Building a Collaborative and Evanescent Remote Browser

An insight into how we went about building our Remote Browser plugin which let's multiple users co-browse the internet together in a video call.

3 months ago   •   7 min read

By Rohan Mukherjee
Table of contents

The idea 💡

A year back, we (at Dyte) felt that screen-sharing in online meetings was a barrier to effective collaboration. So, we decided to introduce Plugins - a solution to embed other applications within the meeting to make the experience a lot more immersive (check it out on https://app.dyte.in). Some of my favorite plugins are the YouTube plugin - which lets you watch YouTube videos together with other people in the meeting, and the Excalidraw plugin - which provides a whiteboard within the meeting for you to draw or doodle.

Our Youtube Plugin
Did you just get Rick Rolled?

Now, you can perhaps think of a myriad of applications that you could integrate within your meeting and collaborate effectively.

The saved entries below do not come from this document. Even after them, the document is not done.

(** [DeserializeProgressV0]: the progress and the rest of the data *)
Definition DeserializeProgressV0 (minOffset : Offset) (data : list Z) : option (ProgressVector * list Z) :=
  '(progressSize, data) ← read 8 data;
  if 65535 <? progressSize then None else readProgressV0 minOffset (Z.to_nat progressSize) data.

(** The user data at the end of both versions: [None] when its length is wrong *)
Definition readUserData (data : list Z) : option (list Z) :=
  '(userDataLen, data) ← read 8 data;
  if userDataLen =? Z.of_nat (length data) then Some data else None.

(** [DeserializeV0] on a locator that was reset *)
Definition DeserializeV0 (l : Locator) (data : list Z) : option Locator :=
  '(m, data) ← read 8 data;
  let l := set_minOffset (i64 m, snd (_minOffset l)) l in
  let single := [[mkProgress 0 65535 (_minOffset l)]] in
  match data with
  | [] => Some (SetLegacyLocator (set_multiProgress single l))
  | _ =>
      match DeserializeProgressV0 (_minOffset l) data with
      | None => Some (SetLegacyLocator (SetUserData (_userData l ++ data) (set_multiProgress single l)))
      | Some (pv, rest) =>
          let l := set_multiProgress [pv] l in
          match rest with
          | [] => Some l
          | _ => u ← readUserData rest; Some (SetUserData (_userData l ++ u) l)
          end
      end
  end.

(** The loops of [DeserializeV1]. Every turn reads bytes or fails, so a turn for every byte is enough for
    any count the data claims. *)
Fixpoint readProgressV1 (fuel : nat) (minOffset : Offset) (n : Z) (data : list Z)
    : option (ProgressVector * list Z) :=
  if n <=? 0 then Some ([], data)
  else
    match fuel with
    | O => None
    | S fuel' =>
        '(o1, data) ← read 8 data; '(o2, data) ← read 4 data; '(f, data) ← read 4 data; '(t, data) ← read 4 data;
        let singleProgress := mkProgress f t (i64 o1, o2) in
        if badProgress minOffset singleProgress || (i64 o1 <? -1) then None
        else
          '(pv, data) ← readProgressV1 fuel' minOffset (n - 1) data; Some (singleProgress :: pv, data)
    end.

Fixpoint readMultiProgress (fuel : nat) (minOffset : Offset) (n : Z) (data : list Z)
    : option (MultiProgress * list Z) :=
  if n <=? 0 then Some ([], data)
  else
    match fuel with
    | O => None
    | S fuel' =>
        '(progressSize, data) ← read 8 data;
        '(pv, data) ← readProgressV1 (length data) minOffset progressSize data;
        '(m, data) ← readMultiProgress fuel' minOffset (n - 1) data; Some (pv :: m, data)
    end.

(** [std::vector<ProgressVector>::max_size()]; [resize] beyond it throws. *)
Definition max_sources : Z := (2 ^ 63 - 1) / 24.

(** [DeserializeV1] on a locator that was reset; [Undefined] for the exception of [resize] *)
Definition DeserializeV1 (l : Locator) (data : list Z) : res (option Locator) :=
  match '(o1, data) ← read 8 data; '(o2, data) ← read 4 data; '(n, data) ← read 8 data; Some (o1, o2, n, data) with
  | None => Ok None
  | Some (o1, o2, multiProgressSize, data) =>
      let l := set_minOffset (i64 o1, o2) l in
      if i64 o1 <? -1 then Ok None
      else if max_sources <? multiProgressSize then Undefined
      else
        Ok ('(m, data) ← readMultiProgress (length data) (_minOffset l) multiProgressSize data;
            let l := set_multiProgress m l in
            match data with
            | [] => Some l
            | _ => u ← readUserData data; Some (SetUserData (_userData l ++ u) l)
            end)
  end.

Typically, these would be web-applications performing a specific task really well. We, however, wanted to take it to the next level. What if instead of just being able to watch videos with your friend, you could do anything on the web together? This interesting thought ushered in the creation of the Remote Browser plugin.

The objective of the remote browser was simple, instead of solely sharing documents, images, videos with people in the meeting, we wanted to share entire browsers. In this way, users would not be bound by the limitations of a web page to unlock their full collaborative potential. We wanted the experience to be akin to being physically at a place with the people and surfing the internet on a computer.

The challenge

We had an idea that sounded good on paper, but the real challenge was coming up with a plan for implementing it. We would require our application to be hosted on a remote server, and we should be able to communicate with it in real-time. Just to be clear - we were not the first to think of this idea. There are existing implementations of hosting browsers on remote servers on-demand, but we wanted a fast and scalable solution. We wanted the experience to be seamless - with minimum start-up time and lag. Also, since one of our core ideologies at Dyte is customizability, we wanted the browser to also be configurable, i.e., there should be a way to dynamically control what sites can be opened on the browser, or which website opens when a new tab is opened.

Essentially, our challenge boiled down to finding answers to these questions:

  1. How do I view the interface of a browser that’s running on a remote machine without physically being there?
  2. How do I reduce the duration for spinning up a new browser when a user requests for one?
  3. How do I ensure that I’m not introducing some security risks by running a browser on my server?
  4. How do I allow meeting administrators to control the content viewed on the browser, especially after it has been deployed?

The solution 👨‍💻

Now that we had defined the problem better, we could finally make decisions regarding the technical implementation.

Remote Access 🎮

We stumbled upon the answer to the first question quite fast - VNC (we kind of already knew we were going to use VNC but a little research never hurt anyone). Just in case you haven’t heard of VNC, it’s a cross-platform screen sharing system that was created to remotely control another computer. It is the technology that powers tools like AnyDesk. It uses a network protocol called RFB (Remote Framebuffer) in order to transmit pixel data (mouse movements, clicks, keystrokes) from one computer to another.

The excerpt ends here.